MicroRNAs have recently been implicated in a number of biological processes including regulation of developmental timing, apoptosis, fat metabolism, and hematopoietic cell differentiation among others. MicroRNAs (miRs) are small, non-protein coding RNAs of about 18 to about 25 nucleotides in length that are derived from individual miRNA genes, from introns of protein coding genes, or from poly-cistronic transcripts that often encode multiple, closely related miRNAs. See review of Carrington et al. (2003). MiRs act as repressors of target mRNAs by promoting their degradation, when their sequences are perfectly complementary, or by inhibiting translation, when their sequences contain mismatches.
miRNAs are transcribed by RNA polymerase II (pol II) or RNA polymerase III (pol III; see Qi et al. (2006) Cellular & Molecular Immunology Vol. 3:411-419) and arise from initial transcripts, termed primary miRNA transcripts (pri-miRNAs), that are generally several thousand bases long. Pri-miRNAs are processed in the nucleus by the RNase Drosha into about 70- to about 100-nucleotide hairpin-shaped precursors (pre-miRNAs). Following transport to the cytoplasm, the hairpin pre-miRNA is further processed by Dicer to produce a double-stranded miRNA. The mature miRNA strand is then incorporated into the RNA-induced silencing complex (RISC), where it associates with its target mRNAs by base-pair complementarity. In the relatively rare cases in which a miRNA base pairs perfectly with an mRNA target, it promotes mRNA degradation. More commonly, miRNAs form imperfect heteroduplexes with target mRNAs, affecting either mRNA stability or inhibiting mRNA translation.

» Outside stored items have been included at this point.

(* ===== verification/TenureAuthority.v ===== *)
(** * The tenure authority

    crates/paraegox-deployment/src/tenure_authority/signer.rs and mod.rs: the
    signer, the acquire operation over the store, and opening.  The diagnostics
    texts of mod.rs are left out. *)

From Stdlib Require Import Strings.String.
From S2P Require Import Prelude Bytes Wp Slices Cursor KernelDigest Tlv ApplyContracts ApplyWire Signatures TenureProtocol TenureModel TenureCodec TenureStore.
Open Scope rust_scope.

Inductive SignerError :=
| AllZeroSeed | SEUnsupportedSignatureProfile | SESigningKeyFingerprintMismatch
| ProofAuthorityMismatch | VerificationKeyMismatch
| SignerModel (e : ModelError) | SignerProof (e : TenureProofError) | SignerDigest (e : DigestBuildError).

(** Failure diagnostics are reduced to what they report on. *)
Inductive TenureAcquireError :=
| UnauthorizedScope | AEUnauthorizedWriter | UnauthorizedControllerPrincipal
| UnauthorizedControllerKey | UnsupportedRequestSignatureProfile | InvalidProvisionedControllerKey
| InvalidRequestSignature | OperationDigestConflict | CapacityExceeded | EpochOverflow
| SnapshotSequenceOverflow | InvalidStoredResponse | SigningFailed | ResponseBoundExceeded
| ResponseEncodingFailed | AcquireStoreStopped | AcquireRejected (e : PublishFailure)
| AcquireUncertain (e : PublishFailure) | StoreUnavailableOrInvalid (e : ModelError + StoreError).
Inductive TenureAuthorityOpenError :=
| InvalidExpectedStoreIdentity | SigningKeyMismatch | AuthorityStoreOpen (e : StoreOpenError).

Definition map_acquire_model_error (error : ModelError) : TenureAcquireError :=
  match error with
  | MEOperationDigestConflict => OperationDigestConflict
  | AcquireCapacityExceeded => CapacityExceeded
  | MEEpochOverflow => EpochOverflow
  | MESnapshotSequenceOverflow => SnapshotSequenceOverflow
  | e => StoreUnavailableOrInvalid (inl e)
  end.
Definition map_acquire_store_error (error : StoreError) : TenureAcquireError :=
  match error with
  | StoreStopped => AcquireStoreStopped
  | StorePublish (RejectedBeforePublish f) => AcquireRejected (RejectedBeforePublish f)
  | StorePublish (UncertainAfterPublish f) => AcquireUncertain (UncertainAfterPublish f)
  | SequenceOverflow => SnapshotSequenceOverflow
  | e => StoreUnavailableOrInvalid (inr e)
  end.

Inductive AcquireDisposition := Issued | Replayed.
#[export] Instance AcquireDisposition_eq_dec : EqDecision AcquireDisposition.
Proof. solve_decision. Defined.
Record CommittedAcquireTenure := MkCommittedAcquireTenure {
  committed_response : AcquireTenureResponseV1;
  committed_disposition : AcquireDisposition;
}.

Section authority.
Context `{Ed25519Signing} (sha256 : list byte -> bytes32) (parallelism : N).

(** ** The signer *)

Record Ed25519TenureSigner := MkEd25519TenureSigner {
  signer_proof_authority : TenureProofAuthority;
  signer_key_fingerprint : Digest32;
  signer_key : SigningKey;
}.
Definition try_from_seed (auth : TenureProofAuthority) (seed : bytes32) (expected : Digest32)
    : result SignerError Ed25519TenureSigner :=
  bail AllZeroSeed when all_zero (vec_to_list seed);
  bail SEUnsupportedSignatureProfile
    when negb (algorithm_value (algorithm auth) =? AUTHORITY_ED25519_ALGORITHM)%N
      || negb (algorithm_version auth =? AUTHORITY_ED25519_ALGORITHM_VERSION)%N;
  let signing_key := signing_key_from_seed seed in
  signing_key_fingerprint ← map_err SignerModel
    (signing_key_fingerprint_for sha256 (public_key_bytes signing_key));
  bail SESigningKeyFingerprintMismatch when bool_decide (signing_key_fingerprint <> expected);
  Ok (MkEd25519TenureSigner auth signing_key_fingerprint signing_key).
Definition signer_validate_provisioning (self : Ed25519TenureSigner) (provisioning : AuthorityProvisioning)
    : result SignerError unit :=
  bail ProofAuthorityMismatch
    when bool_decide (signer_proof_authority self <> pv_proof_authority provisioning);
  bail SESigningKeyFingerprintMismatch
    when bool_decide (signer_key_fingerprint self <> fp_signing_key (pv_fingerprints provisioning));
  bail VerificationKeyMismatch
    when bool_decide (public_key_bytes (signer_key self) <> pv_verification_key provisioning);
  Ok tt.

Record SignedTenureProof := MkSignedTenureProof {
  signed_proof : WriterTenureProof;
  signed_signature : bytes64;
  signed_envelope_digest : Digest32;
}.
Definition sign (self : Ed25519TenureSigner) (source_scope : DeploymentScopeId)
    (writer : DeploymentWriterRef) (epoch supersedes_through_epoch : N) (nonce : list byte)
    : result SignerError SignedTenureProof :=
  claim ← map_err SignerProof
    (claim_try_new (MkSourceScopeRef (deployment_scope_bytes source_scope))
       (MkPlanWriterRef (deployment_writer_bytes writer)) (MkPlanWriterEpoch epoch)
       (MkPlanWriterEpoch supersedes_through_epoch));
  transcript ← map_err SignerProof
    (signing_transcript_try_new (signer_proof_authority self) claim nonce);
  let signature := sign_message (signer_key self) (transcript_bytes transcript) in
  proof ← map_err SignerProof
    (tenure_proof_try_new (signer_proof_authority self) claim nonce (vec_to_list signature));
  envelope_digest ← map_err SignerDigest (envelope_digest sha256 proof);
  Ok (MkSignedTenureProof proof signature envelope_digest).

(** ** The acquire operation *)

Record DeploymentTenureAuthority := MkDeploymentTenureAuthority {
  authority_store : AuthorityStore;
  authority_signer : Ed25519TenureSigner;
}.

Definition validate_request_policy (provisioning : AuthorityProvisioning)
    (request : AcquireTenureRequestV1) : result TenureAcquireError unit :=
  let authorization := pv_authorization provisioning in
  let draft := acq_draft request in
  bail UnsupportedRequestSignatureProfile
    when negb (ACQUIRE_TENURE_ED25519_ALGORITHM =? 1)%N
      || negb (ACQUIRE_TENURE_ED25519_ALGORITHM_VERSION =? 1)%N;
  verifying_key ← ok_or (key_from_bytes (az_controller_verification_key authorization))
    InvalidProvisionedControllerKey;
  signature ← ok_or (vec_of_list 64 (acq_auth_signature request)) InvalidRequestSignature;
  transcript ← map_err (fun _ => InvalidRequestSignature) (acquire_signing_transcript request);
  bail InvalidRequestSignature when negb (verify_strict verifying_key transcript signature);
  bail UnauthorizedScope
    when bool_decide (intent_scope (acq_intent draft) <> pv_source_scope provisioning);
  bail AEUnauthorizedWriter
    when bool_decide (intent_writer (acq_intent draft) <> pv_authorized_writer provisioning);
  bail UnauthorizedControllerPrincipal
    when bool_decide (acq_controller_principal draft <> az_controller_principal authorization);
  bail UnauthorizedControllerKey
    when bool_decide (acq_controller_key draft <> az_controller_key authorization)
      || bool_decide (digest_bytes (fingerprint_value (acq_controller_fingerprint draft))
                      <> az_controller_public_key_fingerprint authorization);
  Ok tt.

Record AcquireEnv := MkAcquireEnv { ae_read : Env; ae_commit : CommitEnv }.

(** The intent of a request. *)
Definition request_intent (request : AcquireTenureRequestV1) : result ModelError AcquireIntent :=
  operation ← operation_try_from_bytes
    (acquire_operation_bytes (intent_operation_id (acq_intent (acq_draft request))));
  acquire_intent_try_new operation (acquire_request_digest_value (acq_request_digest request))
    (acq_canonical_bytes request) (intent_writer (acq_intent (acq_draft request)))
    (acq_client_nonce (acq_draft request)) (acq_max_response_payload_bytes (acq_draft request)).

(** The answer to a replayed operation. *)
Definition replay_response (request : AcquireTenureRequestV1) (exact_response_bytes : list byte)
    (response_digest proof_envelope_digest : Digest32)
    : result TenureAcquireError CommittedAcquireTenure :=
  response ← map_err (fun _ => InvalidStoredResponse)
    (decode_for_request sha256 exact_response_bytes request);
  bail InvalidStoredResponse
    when bool_decide (acquire_response_digest_value (rsp_response_digest response) <> response_digest)
      || bool_decide (rsp_proof_digest response <> proof_envelope_digest);
  Ok (MkCommittedAcquireTenure response Replayed).

(** Signing the next epoch and building the next snapshot. *)
Definition prepare_issue (signer : Ed25519TenureSigner) (snapshot : AuthoritySnapshot)
    (request : AcquireTenureRequestV1) (intent : AcquireIntent) (next_epoch next_snapshot_sequence : N)
    : result TenureAcquireError (AcquireTenureResponseV1 * AuthoritySnapshot) :=
  signed ← map_err (fun _ => SigningFailed)
    (sign signer (pv_source_scope (sn_provisioning snapshot)) (in_writer intent) next_epoch
       (sn_epoch_high_water snapshot) (in_nonce intent));
  let signature := signed_signature signed in
  let proof_envelope_digest := signed_envelope_digest signed in
  response ← map_err (fun error =>
      if bool_decide (at_code error = ATResponseBoundExceeded) then ResponseBoundExceeded
      else ResponseEncodingFailed)
    (response_try_new sha256 request (signed_proof signed));
  bail ResponseEncodingFailed when bool_decide (rsp_proof_digest response <> proof_envelope_digest);
  encoded_response ← map_err map_acquire_model_error
    (encoded_response_try_new (rsp_canonical_bytes response)
       (acquire_response_digest_value (rsp_response_digest response)) proof_envelope_digest);
  next ← map_err map_acquire_model_error
    (with_issued_record sha256 parallelism snapshot intent next_epoch next_snapshot_sequence signature
       proof_envelope_digest encoded_response);
  Ok (response, next).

The 5′ portion of a miRNA spanning bases 2-8, termed the ‘seed’ region, is especially important for target recognition (Krenz and Robbins, 2004; Kiriazis and Krania, 2000). The sequence of the seed, together with phylogenetic conservation of the target sequence, forms the basis for many current target prediction models. Although increasingly sophisticated computational approaches to predict miRNAs and their targets are becoming available, target prediction remains a major challenge and requires experimental validation. Ascribing the functions of miRNAs to the regulation of specific mRNA targets is further complicated by the ability of individual miRNAs to base pair with hundreds of potential high and low affinity mRNA targets and by the targeting of multiple miRNAs to individual mRNAs. Enhanced understanding of the functions of miRNAs will undoubtedly reveal regulatory networks that contribute to normal development, differentiation, inter- and intra-cellular communication, cell cycle, angiogenesis, apoptosis, and many other cellular processes. Recently, the inventors reported a cardiac-specific microRNA, miR-208, which is encoded by an intron of the α-myosin heavy chain (MHC) gene, and is required for up-regulation of β-MHC expression in response to cardiac stress and for repression of fast skeletal muscle genes in the heart (see co-pending application WO2008/016924, which is herein incorporated by reference in its entirety). The present invention expands on the involvement of microRNAs in the heart as well as other tissues.